# Thread: Volume - sin(x) and cos(x) quick question

1. ## Volume - sin(x) and cos(x) quick question

Ok so i just took a math test for my calc II class and this question was on there and im just not sure about it.

Find the volume of the region between the curves y=sin(x) and y=cos(x), x > 0 rotated about the y-axis.

So i graphed sin(x) and cos(x) first.

when x > 0 and no boundaries are given (such as x=1) then i thought that this problem could not be calculated because when rotating those curves about the y-axis with no limitation in the x direction then the volume will just be infinitely large.

Does what i said above ^^^^ seem correct?

Thanks for any help

2. Originally Posted by mybrohshi5
Ok so i just took a math test for my calc II class and this question was on there and im just not sure about it.

Find the volume of the region between the curves y=sin(x) and y=cos(x), x > 0 rotated about the y-axis.

So i graphed sin(x) and cos(x) first.

when x > 0 and no boundaries are given (such as x=1) then i thought that this problem could not be calculated because when rotating those curves about the y-axis with no limitation in the x direction then the volume will just be infinitely large.

Does what i said above ^^^^ seem correct?

Thanks for any help
Unfortunately, I think that's not true, because, even though the boundaries are not given, you have to calculate them. On the graph (where x > 0), you will notice that the graphs cross each other quite early. That is right-hand boundary of the region because the area between the curves is the area within the intersection.

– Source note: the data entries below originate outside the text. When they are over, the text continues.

(* ===== verification/Metrics.v ===== *)
(** * In-memory metrics (internal/metrics/metrics.go)

    The collector's maps and histograms and the operations that record into
    them.  Durations are nanoseconds; a histogram compares them with its bounds
    as the code does (every bound is a whole number of nanoseconds), and its sum
    is kept exactly where the code adds floats.  Label values are escaped here; the
    text they go into is in Exposition.v. *)
From S2P Require Import Prelude GoStrings.
From Stdlib Require Import Ascii.

Definition ms : Z := 1000000.
(** [bucketLe] and [pluginBucketLe]. *)
Definition bucketLe : list Z :=
  [5*ms; 10*ms; 25*ms; 50*ms; 100*ms; 250*ms; 500*ms; 1000*ms; 2500*ms; 5000*ms; 10000*ms]%Z.
Definition pluginBucketLe : list Z :=
  [5*ms; 25*ms; 100*ms; 250*ms; 500*ms; 1000*ms; 2500*ms; 5000*ms; 10000*ms; 30000*ms; 60000*ms;
   180000*ms; 600000*ms]%Z.

(** Plugin call outcomes and the fixed labels. *)
Definition ResultSuccess : string := "success".
Definition ResultNotFound : string := "not_found".
Definition ResultAlreadyExists : string := "already_exists".
Definition ResultInvalidArg : string := "invalid_argument".
Definition ResultUnsupported : string := "unsupported".
Definition ResultPluginError : string := "plugin_error".
Definition ResultTransport : string := "transport_error".
Definition ResultTimeout : string := "timeout".
Definition ResultCanceled : string := "canceled".
Definition ResultDecodeError : string := "decode_error".
Definition InstanceAll : string := "all".
Definition PlacementError : string := "error".
Definition PlacementDispatchError : string := "dispatch_error".
Definition DecisionUnresolved : string := "unresolved".
Definition InstanceNone : string := "none".
Definition ZoneNone : string := "none".
Definition BackendUnknown : string := "unknown".

Record histogram := mkHistogram {
  h_le : list Z;
  h_buckets : list Z;
  h_sum : Z;
  h_count : Z;
}.

(** [newHistogram], [histogram.observe], [histogram.clone]. *)
Definition newHistogram (le : list Z) : histogram := mkHistogram le (replicate (length le) 0%Z) 0 0.
Definition hist_observe (h : histogram) (d : Z) : histogram :=
  mkHistogram (h_le h)
    (zip_with (λ le b, if decide (d ≤ le)%Z then u64_succ b else b) (h_le h) (h_buckets h))
    (h_sum h + d) (u64_succ (h_count h)).
Definition hist_clone (h : histogram) : histogram :=
  mkHistogram (h_le h) (h_buckets h) (h_sum h) (h_count h).

Definition codeKey : Type := string * string.
Definition pluginKey : Type := string * string * string.
Definition pluginResultKey : Type := string * string * string * string.
Definition placementKey : Type := string * string * string * string * string.

Record collector := mkCollector {
  byMethod : gmap string histogram;
  byCode : gmap codeKey Z;
  pluginDur : gmap pluginKey histogram;
  pluginRes : gmap pluginResultKey Z;
  pluginInFlight : gmap string Z;
  placements : gmap placementKey Z;
  inFlight : Z;
}.
Definition newCollector : collector := mkCollector ∅ ∅ ∅ ∅ ∅ ∅ 0.

(** [m[k]++] on a map of uint64 counters, and on the int64 gauges. *)
Definition incr `{Countable K} (k : K) (m : gmap K Z) : gmap K Z :=
  <[k := u64_succ (default 0%Z (m !! k))]> m.
Definition add_gauge (n : Z) (k : string) (m : gmap string Z) : gmap string Z :=
  <[k := (default 0 (m !! k) + n)%Z]> m.
Definition counter `{Countable K} (k : K) (m : gmap K Z) : Z := default 0%Z (m !! k).

(** The histogram of a key, created on first use, with one more observation. *)
Definition observe_in `{Countable K} (le : list Z) (k : K) (d : Z) (m : gmap K histogram) : gmap K histogram :=
  <[k := hist_observe (default (newHistogram le) (m !! k)) d]> m.

(** [collector.observe]. *)
Definition observe (method code : string) (d : Z) (c : collector) : collector :=
  mkCollector (observe_in bucketLe method d (byMethod c)) (incr (method, code) (byCode c))
    (pluginDur c) (pluginRes c) (pluginInFlight c) (placements c) (inFlight c).

Definition or_label (s l : string) : string := if bool_decide (s = "") then l else s.

(** [ObservePluginCall]. *)
Definition ObservePluginCall (bt instance endpoint result : string) (d : Z) (c : collector) : collector :=
  let instance := or_label instance InstanceAll in
  mkCollector (byMethod c) (byCode c)
    (observe_in pluginBucketLe (bt, instance, endpoint) d (pluginDur c))
    (incr (bt, instance, endpoint, result) (pluginRes c)) (pluginInFlight c) (placements c) (inFlight c).

(** [PluginCallStarted], and the function it returns. *)
Definition PluginCallStarted (bt : string) (c : collector) : collector :=
  mkCollector (byMethod c) (byCode c) (pluginDur c) (pluginRes c)
    (add_gauge 1 bt (pluginInFlight c)) (placements c) (inFlight c).
Definition PluginCallDone (bt : string) (c : collector) : collector :=
  mkCollector (byMethod c) (byCode c) (pluginDur c) (pluginRes c)
    (add_gauge (-1) bt (pluginInFlight c)) (placements c) (inFlight c).

(** [ObservePlacement]. *)
Definition placement_key (bt instance zone decision result : string) : placementKey :=
  (bt, or_label instance InstanceNone, or_label zone ZoneNone, decision, result).
Definition ObservePlacement (bt instance zone decision result : string) (c : collector) : collector :=
  mkCollector (byMethod c) (byCode c) (pluginDur c) (pluginRes c) (pluginInFlight c)
    (incr (placement_key bt instance zone decision result) (placements c)) (inFlight c).

(** [Interceptor]: one RPC, run by [handler], between the two updates of the
    in-flight gauge.  [code_of] is [status.Code(err).String()]. *)
Definition add_inFlight (n : Z) (c : collector) : collector :=
  mkCollector (byMethod c) (byCode c) (pluginDur c) (pluginRes c) (pluginInFlight c) (placements c)
    (inFlight c + n).
Definition Interceptor {R} (method : string) (d : Z) (code_of : R → string)
    (handler : collector → collector * R) (c : collector) : collector * R :=
  let '(c', r) := handler (add_inFlight 1 c) in
  (add_inFlight (-1) (observe method (code_of r) d c'), r).

(** [escLabel]: backslash, double quote and line feed are escaped. *)
Definition esc_byte (a : ascii) : string :=
  if decide (a = ascii_of_nat 92) then String (ascii_of_nat 92) (String (ascii_of_nat 92) "")
  else if decide (a = ascii_of_nat 34) then String (ascii_of_nat 92) (String (ascii_of_nat 34) "")
  else if decide (a = ascii_of_nat 10) then String (ascii_of_nat 92) (String "n" "")
  else String a "".
Fixpoint escLabel (s : string) : string :=
  match s with EmptyString => "" | String a s' => esc_byte a +:+ escLabel s' end.

(** ** Histograms *)

Definition observe_all (h : histogram) (ds : list Z) : histogram := foldl hist_observe h ds.

(** How many of [ds] are at most [le]. *)
Definition at_most (le : Z) (ds : list Z) : Z := Z.of_nat (length (filter (λ d, d ≤ le)%Z ds)).


Lemma u64_succ_mod z : u64_succ (z mod two64) = ((z + 1) mod two64)%Z.
Proof. unfold u64_succ, two64. apply Z.add_mod_idemp_l. lia. Qed.

Lemma observe_all_le h ds : h_le (observe_all h ds) = h_le h.
Proof. revert h. induction ds as [|d ds IH]; intros h; [done|]. apply (IH (hist_observe h d)). Qed.

Lemma at_most_snoc le ds d :
  at_most le (ds ++ [d]) = (if decide (d ≤ le) then at_most le ds + 1 else at_most le ds)%Z.
Proof.
  unfold at_most. rewrite filter_app, length_app, filter_cons, filter_nil.
  case_decide; simpl; lia.
Qed.

Lemma observe_all_snoc h ds d : observe_all h (ds ++ [d]) = hist_observe (observe_all h ds) d.
Proof. unfold observe_all. by rewrite foldl_app. Qed.

Lemma observe_all_spec le ds :
  h_buckets (observe_all (newHistogram le) ds) = (λ b, at_most b ds mod two64)%Z <$> le ∧
  h_count (observe_all (newHistogram le) ds) = (Z.of_nat (length ds) mod two64)%Z.
Proof.
  induction ds as [|d ds [IH1 IH2]] using rev_ind.
  - split; [|done]. simpl. induction le as [|b le IH]; [done|]. simpl. by f_equal.
  - rewrite observe_all_snoc. unfold hist_observe. simpl. rewrite IH1, IH2, observe_all_le. split.
    + simpl. clear. induction le as [|b le IH]; [done|]. simpl. f_equal; [|done].
      rewrite at_most_snoc. case_decide; [apply u64_succ_mod|done].
    + rewrite u64_succ_mod, length_app. f_equal. simpl. lia.
Qed.

Lemma at_most_mono b1 b2 ds : (b1 ≤ b2)%Z → (at_most b1 ds ≤ at_most b2 ds)%Z.
Proof.
  intros Hb. induction ds as [|d ds IH] using rev_ind; [done|].
  rewrite !at_most_snoc. repeat case_decide; lia.
Qed.

Lemma at_most_length b ds : (0 ≤ at_most b ds ≤ Z.of_nat (length ds))%Z.
Proof. unfold at_most. pose proof (length_filter (λ d, d ≤ b)%Z ds). lia. Qed.

(** ** Escaping *)

(** The reader of the exposition format undoes the three escapes. *)
Fixpoint unescape (s : string) : string :=
  match s with
  | EmptyString => ""
  | String a rest =>
      if decide (a = ascii_of_nat 92) then
        match rest with
        | String b rest' => String (if decide (b = "n"%char) then ascii_of_nat 10 else b) (unescape rest')
        | EmptyString => String a ""
        end
      else String a (unescape rest)
  end.

Lemma unescape_escLabel s : unescape (escLabel s) = s.
Proof.
  induction s as [|a s IH]; [done|]. simpl. unfold esc_byte.
  repeat case_decide; subst; rewrite ?append_cons; simpl;
    change ("" +:+ escLabel s) with (escLabel s); rewrite ?IH; try done.
  by rewrite decide_False.
Qed.

Lemma escLabel_no_newline s : contains_char (ascii_of_nat 10) (escLabel s) = false.
Proof.
  induction s as [|a s IH]; [done|]. simpl. rewrite contains_char_app, IH, orb_false_r.
  unfold esc_byte. repeat case_decide; subst; simpl; try done. by rewrite decide_False.
Qed.

(** ** Properties *)

(** A latency histogram is cumulative: after fewer than 2^64 observations,
    bucket [i] holds exactly the number of observations that are at most its bound,
    the buckets never decrease from one bound to a larger one, and none exceeds the
    total count. *)
Theorem histogram_cumulative (le ds : list Z) (i j : nat) (b1 b2 : Z) :
  (Z.of_nat (length ds) < two64)%Z →
  le !! i = Some b1 → le !! j = Some b2 → (b1 ≤ b2)%Z →
  let h := observe_all (newHistogram le) ds in
  h_buckets h !! i = Some (at_most b1 ds) ∧
  h_buckets h !! j = Some (at_most b2 ds) ∧
  (at_most b1 ds ≤ at_most b2 ds ≤ h_count h)%Z ∧ h_count h = Z.of_nat (length ds).
Proof.
  intros Hlen Hi Hj Hb h. destruct (observe_all_spec le ds) as [Hbk Hct].
  pose proof (at_most_length b1 ds). pose proof (at_most_length b2 ds).
  unfold h. rewrite Hbk, Hct, !list_lookup_fmap, Hi, Hj. simpl.
  rewrite !Z.mod_small by lia. split_and!; try done; [by apply at_most_mono|lia].
Qed.

(** Label values cannot forge exposition lines: the escaped form of a label
    contains no line feed, and unescaping it gives the label back, so distinct labels
    stay distinct. *)
Theorem escLabel_roundtrip (s t : string) :
  unescape (escLabel s) = s ∧
  contains_char (ascii_of_nat 10) (escLabel s) = false ∧
  (escLabel s = escLabel t ↔ s = t).
Proof.
  split_and!; [apply unescape_escLabel|apply escLabel_no_newline|].
  split; [|by intros ->]. intros Heq. rewrite <-(unescape_escLabel s), <-(unescape_escLabel t).
  by rewrite Heq.
Qed.

Definition ex_durations : list Z := [3*ms; 12*ms; 12*ms; 20000*ms]%Z.
Example ex_histogram : h_buckets (observe_all (newHistogram bucketLe) ex_durations) = [1; 1; 3; 3; 3; 3; 3; 3; 3; 3; 3]%Z.
Proof. vm_compute. reflexivity. Qed.

Lemma histogram_cumulative_witness :
  let h := observe_all (newHistogram bucketLe) ex_durations in
  h_buckets h !! 1 = Some (at_most (10*ms) ex_durations) ∧
  h_buckets h !! 2 = Some (at_most (25*ms) ex_durations) ∧
  (at_most (10*ms) ex_durations ≤ at_most (25*ms) ex_durations ≤ h_count h)%Z ∧
  h_count h = Z.of_nat (length ex_durations).
Proof. apply (histogram_cumulative bucketLe ex_durations 1 2); [reflexivity|reflexivity|reflexivity|vm_compute; discriminate]. Defined.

You can use pre-calculus to calculate the intersection without a calculator:
lowest value of

$\sin(x) = \cos(x)$

(since the intersections occur when both functions have the same values)

Divide both sides by cos(x):

$\tan(x) = 1 \implies x = tan^{-1}(1)$

You should remember from your precalc days that this is equal to $\frac{\pi}{4}$.

Now, some calc I formulas to calculate the volume...
The y-axis is the line x=0.

$V_{x=0} = \int_0^{\frac{\pi}{4}} 2\pi R H dx = 2\pi \int_0^{\frac{\pi}{4}} R H dx$

R is the distance from the elemental strip to the axis of rotation, which in the case of the y-axis, is simply x.
H is the height of the elemental strip, which is the higher function minus the lower function. You know the cosine functions starts at 1, which is higher than the sine function.
So:
$V_{x=0} = 2\pi \int_0^{\frac{\pi}{4}} x (\cos x - \sin x) dx$

which I'm sure you can evaluate using integration by parts.

Hope I helped

3. Hi. I don't think so. You could have given the volume as a function of x. Look at the plot below and consider the volume using cylindrical shells where the volume is given by $V=\int_a^b 2\pi x f(x)dx$ where $f(x)$ is the height of the shell. In the case below, the height is the difference between the sin and cos function. So we could write for the first red region:

$Vr1(x)=\int_0^x 2\pi u(\cos(u)-\sin(u))du,\quad 0\leq x\leq \pi/4$

Now rotate the first blue section:

$Vb1(x)=\int_{\pi/4}^x 2\pi u(\sin(u)-\cos(u))du,\quad \pi/4\leq x \leq 5\pi/4$

and so on.

4. See the thing is it was a multiple choice question so i dont think it wanted it in terms of x like shawsend did.

I dont remember the exact answers but 4 of them were numbers (like .5 - 2.6 roughly) and 1 was "none of the above".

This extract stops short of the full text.